Guillaume jette l’éponge, 2 025 sera sa dernière saison de maraîcher bio. Il le fait sans amertume ; une nouvelle vie l’attend, un emploi de formateur qui ménagera sa grande carcasse, percluse par des décennies de labeur courbé. Après avoir été ornithologue, marin-pêcheur, gardien d’île, éducateur spécialisé, antiquaire et jardinier communal, Guillaume avait réalisé son rêve de toujours : monter une exploitation en agriculture biologique.
Arrivé en Luberon avec le nouveau millénaire, il avait longuement mûri ce projet. «J’ai dû faire mes preuves, se souvient le quinquagénaire, plus d’une décennie de patience a été nécessaire à mon intégration dans ce territoire.»
Naturaliste autodidacte devenu botaniste érudit, l’homme aux pouces verts séduit son entourage par sa folle énergie. En 2013, il perce le plafond de verre grâce à un prêt privé et accède à la terre. Deux hectares, puis presque quatre, qui lui permettront de produire jusqu’à quarante tonnes de légumes par an et de salarier sept personnes. Lui-même ne touche que 1 200 euros par mois les meilleures années — souvent beaucoup moins —, mais qu’importe : «Pour la première fois de ma vie, tout faisait sens. Je ressentais une immense satisfaction, renforcée par le soutien et l’estime manifeste d’un vaste réseau. Ma famille était bien évidemment autonome en légumes, et le troc nous permettait d’accéder à presque tous les autres aliments.»
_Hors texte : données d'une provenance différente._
(** * Properties *)

(** ** The declarations the header introduces *)

(** C1: each structure has the members of the public contract, in its
    order: the abbreviation then the index in [punctuationByRefEntry], the
    index then the abbreviation in [punctuationByIndexEntry], and
    [systemName], [byReference] (a pointer to [punctuationByRefEntry]),
    [byBook] (a pointer to [punctuationByIndexEntry]) in [tableEntry]. *)
Theorem record_layouts :
  exists dr di dt,
    find_typedef declared "punctuationByRefEntry" = Some dr /\
    find_typedef declared "punctuationByIndexEntry" = Some di /\
    find_typedef declared "tableEntry" = Some dt /\
    field_names dr = ["referenceAbbreviation"; "indexNumber"] /\
    field_names di = ["indexNumber"; "referenceAbbreviation"] /\
    field_names dt = ["systemName"; "byReference"; "byBook"] /\
    List.length (struct_fields dr) = 2%nat /\
    List.length (struct_fields di) = 2%nat /\
    List.length (struct_fields dt) = 3%nat /\
    field_type dr "referenceAbbreviation" = field_type di "referenceAbbreviation" /\
    field_type dr "indexNumber" = field_type di "indexNumber" /\
    field_type dt "byReference" = Some (Tptr (Tnamed (typedef_name dr))) /\
    field_type dt "byBook" = Some (Tptr (Tnamed (typedef_name di))) /\
    option_map unqualified (field_type dr "indexNumber") = Some Tint /\
    option_map (fun t => option_map unqualified (pointee t))
      (field_type dr "referenceAbbreviation") = Some (Some Tuchar) /\
    option_map (fun t => option_map unqualified (pointee t))
      (field_type dt "systemName") = Some (Some Tuchar).
Proof.
  exists punctuationByRefEntryStruct, punctuationByIndexEntryStruct,
    tableEntryStruct.
  repeat split.
Qed.
(** * gx-go: import-path rewriting, version comparison and path resolution

    The core of [main.go] (package [main] of gx-go) as Rocq functions, and
    the properties of its rewrite table, lookup function, version
    comparison and import-path resolution.

    Go strings are byte sequences: they are modelled by [string] (a list of
    8-bit [ascii]).  Go maps are modelled by [gmap string string]; the order
    in which [range] visits a map is left open by the language, so it is an
    explicit argument wherever the code ranges over a map. *)

From Stdlib Require Import ZArith Ascii String Lia.
From stdpp Require Import gmap strings list sorting.

Local Open Scope Z_scope.

(** ** The parts of the Go standard library that [main.go] calls *)

Module GoStrings.

(** [len(s)] *)
Definition len (s : string) : nat := String.length s.

(** [strings.HasPrefix(s, prefix)] *)
Fixpoint HasPrefix (s prefix : string) {struct prefix} : bool :=
  match prefix, s with
  | EmptyString, _ => true
  | String _ _, EmptyString => false
  | String a prefix', String b s' =>
      if Ascii.eqb a b then HasPrefix s' prefix' else false
  end.

(** [s[n:]]; the slice expression panics when [n > len(s)], every use in
    [main.go] is guarded by [HasPrefix], see [HasPrefix_len]. *)
Fixpoint slice_from (s : string) (n : nat) {struct n} : string :=
  match n, s with
  | O, _ => s
  | S _, EmptyString => EmptyString
  | S n', String _ s' => slice_from s' n'
  end.

(** [strings.Replace(s, old, new, 1)]: the leftmost occurrence of [old]
    in [s] is replaced by [new]; an empty [old] matches at the start. *)
Fixpoint Replace1 (s old new : string) : string :=
  if HasPrefix s old then new +:+ slice_from s (len old)
  else match s with
       | EmptyString => EmptyString
       | String c s' => String c (Replace1 s' old new)
       end.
Jusqu’en 2019, le potentiel commercial paraît infini. En distribution directe, sur les marchés, vers les Amap et les magasins de la métropole marseillaise. Début 2020, le Covid envahit la planète et confine les peuples. «Je recevais une dizaine d’appels chaque jour, me raconte Guillaume, de citadins demandant, suppliant, de pouvoir venir gratter la terre, au moins pour s’approvisionner en légumes. Je me suis dit : “Cette fois-ci, c’est la bonne, le grand tournant de notre société vers des modes de vie plus durables”.»» Les turpitudes socio-économiques en décideront autrement.
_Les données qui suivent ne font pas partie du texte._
(** * NavigatorService: the checkout step navigator

    A shallow embedding of [src/services/NavigatorService.js].

    The service keeps six closure variables ([navigation], [container],
    [current], [buttonPrev], [buttonNext], [interceptors]) and works on the
    host document through jQuery.  The embedding keeps the document and the
    closure variables in one [State] that every operation threads
    explicitly.

    Modelling conventions.
    - The document is static apart from the attributes the service writes:
      marker classes, [aria-selected] flags, label paddings, panel
      visibility, the [disabled] attribute and width of both buttons, and the
      location fragment.
    - [navigation] and [container] are jQuery collections of live elements.
      After [init] has queried them they alias the document's markers and
      panels; before that they are the empty arrays of the declaration.  The
      flag [bound] records which of the two holds.
    - Every marker carries one label [span]; its content width and those of
      the buttons and of the wrapper are measurements the layout engine
      supplies, in whole pixels.  They do not depend on what the service
      writes.
    - The location fragment is kept as it is written (no percent-encoding);
      the [hashchange] event a write may raise is delivered later, by the
      host (see [on_hashchange]).
    - Indices are whole numbers ([Z]); identifiers and fragments are
      strings.
    - Interceptors are host callbacks.  They may keep state of their own
      (the type [World]) but do not call back into the navigator; each
      invocation is recorded in [trace]. *)

From Stdlib Require Import ZArith Ascii.
From stdpp Require Import base numbers list strings.

Local Open Scope Z_scope.

(** ** JavaScript values returned by callbacks *)

Inductive JsValue : Type :=
| JsUndefined
| JsNull
| JsBool (b : bool)
| JsNumber (n : Z)
| JsString (s : string).

(** [v === false] *)
Definition strictly_false (v : JsValue) : bool :=
  match v with
  | JsBool false => true
  | _ => false
  end.

(** ** Elements of the host document *)

Inductive CssClass : Type := Disabled | Active | Visited.

(** A navigation marker, [[data-plenty-checkout="navigation"] > li]. *)
Record Marker : Type := mkMarker {
  cls_disabled : bool;
  cls_active : bool;
  cls_visited : bool;
  (* [aria-selected] of each [[role="tab"]] descendant; [None]: not set *)
  aria_selected : list (option string);
  (* [$(elem).children('span').width()] *)
  label_width : Z;
  (* inline [paddingLeft] / [paddingRight] of the label, in px *)
  padding_left : Z;
  padding_right : Z
}.
(** X4. The display is unambiguous on running countdowns: two different
    positive numbers of seconds are never rendered as the same text. *)
Theorem formatTime_injective (a b : Z) :
  0 < a -> 0 < b -> a <> b -> formatTime a <> formatTime b.
Proof.
  intros Ha Hb Hne E. apply Hne.
  assert (Short : forall s, 1 <= s <= 60 -> (List.length (formatTime s) <= 2)%nat).
  { intros s Hs. rewrite formatTime_bare, toString_small by lia.
    destruct (s <? 10); simpl; lia. }
  assert (Long : forall s, 60 < s -> (3 <= List.length (formatTime s))%nat).
  { intros s Hs. rewrite formatTime_mmss by lia.
    rewrite !length_app. simpl. lia. }
  destruct (Z_le_gt_dec a 60) as [La|Ga], (Z_le_gt_dec b 60) as [Lb|Gb].
  - rewrite !formatTime_bare in E by lia. apply toString_inj, E.
  - specialize (Short a ltac:(lia)). specialize (Long b ltac:(lia)).
    rewrite E in Short. lia.
  - specialize (Short b ltac:(lia)). specialize (Long a ltac:(lia)).
    rewrite E in Long. lia.
  - rewrite !formatTime_mmss in E by lia.
    apply app_inj_suffix in E; [|reflexivity].
    destruct E as [Em Es]. injection Es as Es1 Es2.
    assert (Qa : 0 <= a / 60) by (apply Z.div_pos; lia).
    assert (Qb : 0 <= b / 60) by (apply Z.div_pos; lia).
    pose proof (padStart_inj (a / 60) (b / 60) Qa Qb Em) as Q.
    pose proof (Z.mod_pos_bound a 60 ltac:(lia)) as Ra.
    pose proof (Z.mod_pos_bound b 60 ltac:(lia)) as Rb.
    assert (R : a mod 60 = b mod 60).
    { apply padStart_inj; [lia | lia |].
      rewrite !padStart_two_digits by lia. unfold two_digits.
      rewrite Es1, Es2. reflexivity. }
    rewrite (Z.div_mod a 60), (Z.div_mod b 60), Q, R by lia. reflexivity.
Qed.

Lemma formatTime_injective_witness :
  formatTime 61 <> formatTime 101 /\ formatTime 6000 <> formatTime 600.
Proof.
  split.
  - apply (formatTime_injective 61 101); lia.
  - apply (formatTime_injective 6000 600); lia.
Defined.

(** ** WebSocketClient: backoff under arbitrary events *)

Section Transport.

Import WebSocketClient.

Variable World : Type.
Variable loc : Location.

Lemma backoff_next (k : nat) : Z.min (backoff k * 2) 30000 = backoff (S k).
Proof.
  unfold backoff. rewrite Nat2Z.inj_succ, Z.pow_succ_r by lia.
  assert (0 < 2 ^ Z.of_nat k) by (apply Z.pow_pos_nonneg; lia). lia.
Qed.

Lemma backoff_bounds (k : nat) : 1000 <= backoff k <= 30000.
Proof.
  unfold backoff.
  assert (0 < 2 ^ Z.of_nat k) by (apply Z.pow_pos_nonneg; lia). lia.
Qed.

Lemma backoff_inv_scheduleReconnect (c : State World) :
  backoff_inv c -> backoff_inv (scheduleReconnect c).
Proof.
  intros [Hd Ht]. unfold scheduleReconnect.
  destruct (reconnectTimer c) eqn:E; [split; [exact Hd | rewrite E; exact Ht]|].
  split; [exact Hd|]. simpl. intros d [= <-]. exact Hd.
Qed.

Lemma backoff_inv_connect (throws : bool) (c : State World) :
  backoff_inv c -> backoff_inv (connect loc throws c).
Proof.
  intros H. unfold connect.
  destruct throws; [apply backoff_inv_scheduleReconnect, H | exact H].
Qed.

Lemma backoff_inv_step (c : State World) (ev : ws_event) :
  backoff_inv c -> backoff_inv (ws_step loc c ev).
Proof.
  intros H. destruct ev as [throws| | | |throws|]; simpl.
  - apply backoff_inv_connect, H.
  - destruct H as [_ Ht]. split; [exists 0%nat; reflexivity | exact Ht].
  - exact H.
  - apply backoff_inv_scheduleReconnect, H.
  - unfold reconnect_fired. destruct (reconnectTimer c) eqn:E; [|exact H].
    apply backoff_inv_connect. destruct H as [[k Hk] _].
    split; [|simpl; discriminate].
    exists (S k). simpl. rewrite Hk. apply backoff_next.
  - destruct H as [Hd _]. split; [exact Hd | simpl; discriminate].
Qed.

Lemma backoff_inv_run (evs : list ws_event) (c : State World) :
  backoff_inv c -> backoff_inv (ws_run loc evs c).
Proof.
  unfold ws_run. revert c.
  induction evs as [|ev evs IH]; intros c H; [exact H|].
  simpl. apply IH, backoff_inv_step, H.
Qed.

(** X5. Whatever the order of connects, opens, errors, closes, timeouts
    and disconnects, the reconnect delay and the delay of a pending
    timeout are always one of 1s, 2s, 4s, 8s, 16s, 30s: never below one
    second and never above thirty. *)
Theorem backoff_always_bounded (evs : list ws_event) :
  let c := ws_run loc evs (init (World := World)) in
  (exists k, reconnectDelay c = backoff k) /\
  1000 <= reconnectDelay c <= 30000 /\
  (forall d, reconnectTimer c = Some d ->
     (exists k, d = backoff k) /\ 1000 <= d <= 30000).
Proof.
  intros c.
  assert (H : backoff_inv c).
  { apply backoff_inv_run. split; [exists 0%nat; reflexivity | discriminate]. }
  destruct H as [[k Hk] Ht].
  split; [exists k; exact Hk|].
  split; [rewrite Hk; apply backoff_bounds|].
  intros d Hd. destruct (Ht d Hd) as [j ->].
  split; [exists j; reflexivity | apply backoff_bounds].
Qed.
«Post-COVID, les ventes se sont effondrées et les prix des matières premières ont explosé.» A qui la faute ? «Nous sommes, bien sûr, victimes du travail de sape permanent des syndicats agricoles dominants, avec un double discours des médias, qui, d’une main, encensent un retour à la terre et, de l’autre, martèlent l’idée d’une production bio hors d’atteinte du plus grand nombre», note Guillaume. Une situation ahurissante, totalement anachronique, alors que des monceaux d’études scientifiques probantes s’accumulent, démontrant les ravages des monocultures intensives, des traitements chimiques et des engrais de synthèse de l’agriculture conventionnelle sur la santé humaine, la biodiversité, les ressources en eau et le climat.
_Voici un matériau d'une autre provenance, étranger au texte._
Lemma pow2_le (e e' : Z) : e <= e' -> (2 ^ e <= 2 ^ e')%Q.
Proof.
  intros H. replace e' with (e + (e' - e)) by lia.
  rewrite Qpower_plus by discriminate.
  assert (H1 : (1 <= 2 ^ (e' - e))%Q).
  { change 2%Q with (inject_Z 2). rewrite <- Zpower_Qpower by lia.
    change 1%Q with (inject_Z 1). rewrite <- Zle_Qle.
    pose proof (Z.pow_pos_nonneg 2 (e' - e)). lia. }
  pose proof (pow2_pos e). nra.
Qed.

(** What [binary_round_aux] returns for a located [x]: zero, the nearest
    number, or infinity. *)
Lemma binary_round_aux_rounds (x : Q) (mx ex : Z) (lx : location) :
  0 <= mx -> -1074 <= ex -> (ex = -1074 \/ 2 ^ 52 <= mx) ->
  located (scaled x ex) (shr_record_of_loc mx lx) ->
  rounds_to x (binary_round_aux prec emax false mx ex lx).
Proof.
  intros Hm He Hcan Hloc. unfold binary_round_aux.
  destruct (shr_fexp_located x mx ex lx Hm He Hcan Hloc) as (Hloc1 & Hm1 & He1 & Hcan1).
  destruct (shr_fexp prec emax mx ex lx) as [mrs e1]. cbn [fst snd] in *.
  destruct (round_nearest_even_located _ mrs Hloc1) as (Hz & Hfloor & Hhalf & Htie & Hup).
  cbv zeta in *.
  set (z := round_nearest_even (shr_m mrs) (loc_of_shr_record mrs)) in *.
  set (y := scaled x e1) in *.
  assert (Hy : (x == y * 2 ^ e1)%Q) by apply unscale.
  pose proof (pow2_pos e1) as HP.
  assert (Hm1q : (0 <= inject_Z (shr_m mrs))%Q)
    by (change 0%Q with (inject_Z 0); rewrite <- Zle_Qle; lia).
  rewrite shr_fexp_carry by lia.
  change (emax - prec) with 971.
  destruct (Z.eqb_spec z (2 ^ 53)) as [Ez | Ez].
  - (* rounding carried *)
    assert (Ey : (9007199254740992 - (1 # 2) <= y /\ y <= 9007199254740992)%Q).
    { rewrite Ez in Hhalf, Hup. change (inject_Z (2 ^ 53)) with 9007199254740992%Q in *.
      split; [tauto | ]. apply Hup. lia. }
    cbn [shr_m]. change (2 ^ 52) with 4503599627370496. cbn match.
    destruct (Z.leb_spec (e1 + 1) 971) as [Hle | Hgt].
    + cbn [rounds_to]. split; [repeat split; cbn; lia | ].
      replace (-1074 <? e1 + 1) with true by (symmetry; apply Z.ltb_lt; lia).
      change (4503599627370496 =? 2 ^ 52) with true. cbn [andb]. cbv zeta.
      change (inject_Z 4503599627370496) with 4503599627370496%Q.
      rewrite pow2_succ, Hy.
      split; [split; nra | ].
      intros [T | [_ T]]; [ | discriminate T].
      exfalso. nra.
    + cbn [rounds_to]. rewrite Hy.
      assert (H971 : (2 ^ 971 <= 2 ^ e1)%Q) by (apply pow2_le; lia).
      pose proof (pow2_pos 971) as H0.
      revert H971 H0. generalize (2 ^ 971)%Q. intros P971 H971 H0. nra.
  - assert (Hz53 : z < 2 ^ 53) by lia. cbn [shr_m].
    destruct z as [ | p | p] eqn:Ep; [ | | lia].
    + (* zero *)
      assert (E1 : e1 = -1074).
      { destruct Hcan1 as [ | Hc]; trivial.
        change (2 ^ 52) with 4503599627370496 in Hc. lia. }
      cbn [rounds_to]. subst e1.
      change (inject_Z 0) with 0%Q in *.
      assert (Hhalfp : (2 ^ (-1075) == (1 # 2) * 2 ^ (-1074))%Q) by reflexivity.
      rewrite Hhalfp, Hy. split; nra.
    + destruct (Z.leb_spec e1 971) as [Hle | Hgt].
      * cbn [rounds_to]. split.
        { repeat split; lia. }
        cbv zeta.
        destruct ((Z.pos p =? 2 ^ 52) && (-1074 <? e1)) eqn:Eb.
        -- apply andb_true_iff in Eb as [Eb1 Eb2].
           apply Z.eqb_eq in Eb1. apply Z.ltb_lt in Eb2.
           assert (Em : shr_m mrs = Z.pos p).
           { destruct Hz as [Hz | Hz]; [congruence | ].
             destruct Hcan1 as [ | Hc]; lia. }
           rewrite Em in Hfloor.
           split; [split; [apply scaled_lower; fold y; lra | apply scaled_upper; fold y; lra] | ].
           intros [T | [_ T]]; [ | discriminate T].
           apply Htie. right. now apply scaled_tie.
        -- split; [split; [apply scaled_lower; fold y; lra | apply scaled_upper; fold y; lra] | ].
           intros [T | [T _]]; apply Htie; [right | left]; now apply scaled_tie.
      * cbn [rounds_to].
        assert (Hc : 2 ^ 52 <= shr_m mrs) by (destruct Hcan1; lia).
        assert (Hcq : (4503599627370496 <= inject_Z (shr_m mrs))%Q)
          by (change 4503599627370496%Q with (inject_Z (2 ^ 52)); now rewrite <- Zle_Qle).
        assert (H972 : (2 ^ 972 <= 2 ^ e1)%Q) by (apply pow2_le; lia).
        assert (E972 : (2 ^ 972 == 2 * 2 ^ 971)%Q) by (apply (pow2_succ 971)).
        pose proof (pow2_pos 971) as H0. rewrite Hy.
        revert H972 E972 H0. generalize (2 ^ 971)%Q (2 ^ 972)%Q.
        intros P971 P972 H972 E972 H0. nra.
Qed.
(** * The Led device of j5e: provider binding and timed animation engine

    A shallow embedding of [class Led] (the second module carried by
    [src/dist/moddable/gps/gps.js], lines 416-743): the constructor, the
    internal [write], the synchronous methods [on], [off], [toggle],
    [brightness], [stop], and the timer driven methods [blink], [animate],
    [pulse], [fade], [fadeIn], [fadeOut].

    Conventions of the model.
    - An ECMAScript number is an exact rational or one of [NaN],
      [+Infinity], [-Infinity]; binary64 rounding and the sign of zero are
      not represented.  The integer conversions ([x | 0], [x ^ y],
      [1 << x]) wrap to 32 bits as ToInt32 does.  What is stated of a
      value that comes out of fractional arithmetic is therefore what
      rounding to nearest preserves: its range, its order with respect to
      other values, whether it is an integer, and its exact value where
      the operands and the result are integers.
    - The private [#state] object is a record; [this] is a record holding
      [#state], [HIGH] and nothing else that changes ([LOW] is the
      constant 0, [io] is observed through the trace).
    - The helpers imported from [../util/fn.js] are not part of the
      sources at hand; [constrain], [normalizeParams] and the [timer]
      facility follow the specification and say so.
    - Closures handed to the timer are defunctionalised: a timer entry
      records which arrow function it is and the variables it captured.
    - Everything observable (provider writes, timer ticks, [step] and
      [complete] invocations, user callbacks) is appended to a trace,
      newest event first. *)

From Stdlib Require Import ZArith QArith Qround Lia Lqa Bool.
From stdpp Require Import base option list strings gmap.

Local Open Scope Z_scope.

(** ** ECMAScript numbers *)

Module Num.

Inductive number : Type :=
| Fin (q : Q)
| NaN
| PInf
| NInf.

Definition of_Z (z : Z) : number := Fin (inject_Z z).

Definition Qlt_bool (a b : Q) : bool := negb (Qle_bool b a).

(** Unary minus. *)
Definition neg (a : number) : number :=
  match a with
  | Fin q => Fin (- q)%Q
  | NaN => NaN
  | PInf => NInf
  | NInf => PInf
  end.

(** [a + b] *)
Definition add (a b : number) : number :=
  match a, b with
  | NaN, _ | _, NaN => NaN
  | Fin x, Fin y => Fin (x + y)%Q
  | PInf, NInf | NInf, PInf => NaN
  | PInf, _ | _, PInf => PInf
  | NInf, _ | _, NInf => NInf
  end.

(** [a - b] *)
Definition sub (a b : number) : number := add a (neg b).

(** An infinity of the sign of [s * q], or [NaN] when [q] is zero. *)
Definition signed_inf (positive : bool) (q : Q) : number :=
  if Qeq_bool q 0 then NaN
  else if xorb positive (Qlt_bool 0 q) then NInf else PInf.

(** [a * b] *)
Definition mul (a b : number) : number :=
  match a, b with
  | NaN, _ | _, NaN => NaN
  | Fin x, Fin y => Fin (x * y)%Q
  | Fin x, PInf | PInf, Fin x => signed_inf true x
  | Fin x, NInf | NInf, Fin x => signed_inf false x
  | PInf, PInf | NInf, NInf => PInf
  | PInf, NInf | NInf, PInf => NInf
  end.

(** [a / b]; a zero divisor counts as [+0]. *)
Definition div (a b : number) : number :=
  match a, b with
  | NaN, _ | _, NaN => NaN
  | Fin x, Fin y =>
      if Qeq_bool y 0 then signed_inf true x else Fin (x / y)%Q
  | Fin _, (PInf | NInf) => Fin 0
  | PInf, Fin y => if Qlt_bool y 0 then NInf else PInf
  | NInf, Fin y => if Qlt_bool y 0 then PInf else NInf
  | (PInf | NInf), (PInf | NInf) => NaN
  end.

(** [a < b]: false as soon as one side is [NaN]. *)
Definition lt (a b : number) : bool :=
  match a, b with
  | NaN, _ | _, NaN => false
  | Fin x, Fin y => Qlt_bool x y
  | _, NInf => false
  | NInf, _ => true
  | PInf, _ => false
  | _, PInf => true
  end.

(** [a > b] *)
Definition gt (a b : number) : bool := lt b a.

(** [a === b] on numbers. *)
Definition strict_eq (a b : number) : bool :=
  match a, b with
  | Fin x, Fin y => Qeq_bool x y
  | PInf, PInf | NInf, NInf => true
  | _, _ => false
  end.

(** [a <= b] *)
Definition le (a b : number) : bool := lt a b || strict_eq a b.

(** ToBoolean on numbers: zero and [NaN] are falsy. *)
Definition truthy (a : number) : bool :=
  match a with
  | Fin q => negb (Qeq_bool q 0)
  | NaN => false
  | PInf | NInf => true
  end.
A contrario, l’agriculture bio à dimension humaine induit un cercle vertueux en respectant la terre et les ressources naturelles, tout en permettant une alimentation saine et en rétablissant un riche tissu social dans les campagnes (1).
J’imagine un Guillaume exaspéré, enragé, mais il pondère : «Les soutiens de la PAC et de l’État sont, paradoxalement, légèrement plus favorables que lors de mon installation en 2013, avec notamment une aide au petit maraîchage, une revalorisation de la dotation jeune agriculteur et un crédit d’impôt de 4 500 euros par an. Cela ne paraît pas grand-chose, mais quand cette aide tombe en été, cela permet souvent de sauver une trésorerie plombée par les investissements du printemps.» Ce dispositif de crédit d’impôt demeure néanmoins fragile, et des rumeurs évoquent sa suppression à l’échelle de quelques années.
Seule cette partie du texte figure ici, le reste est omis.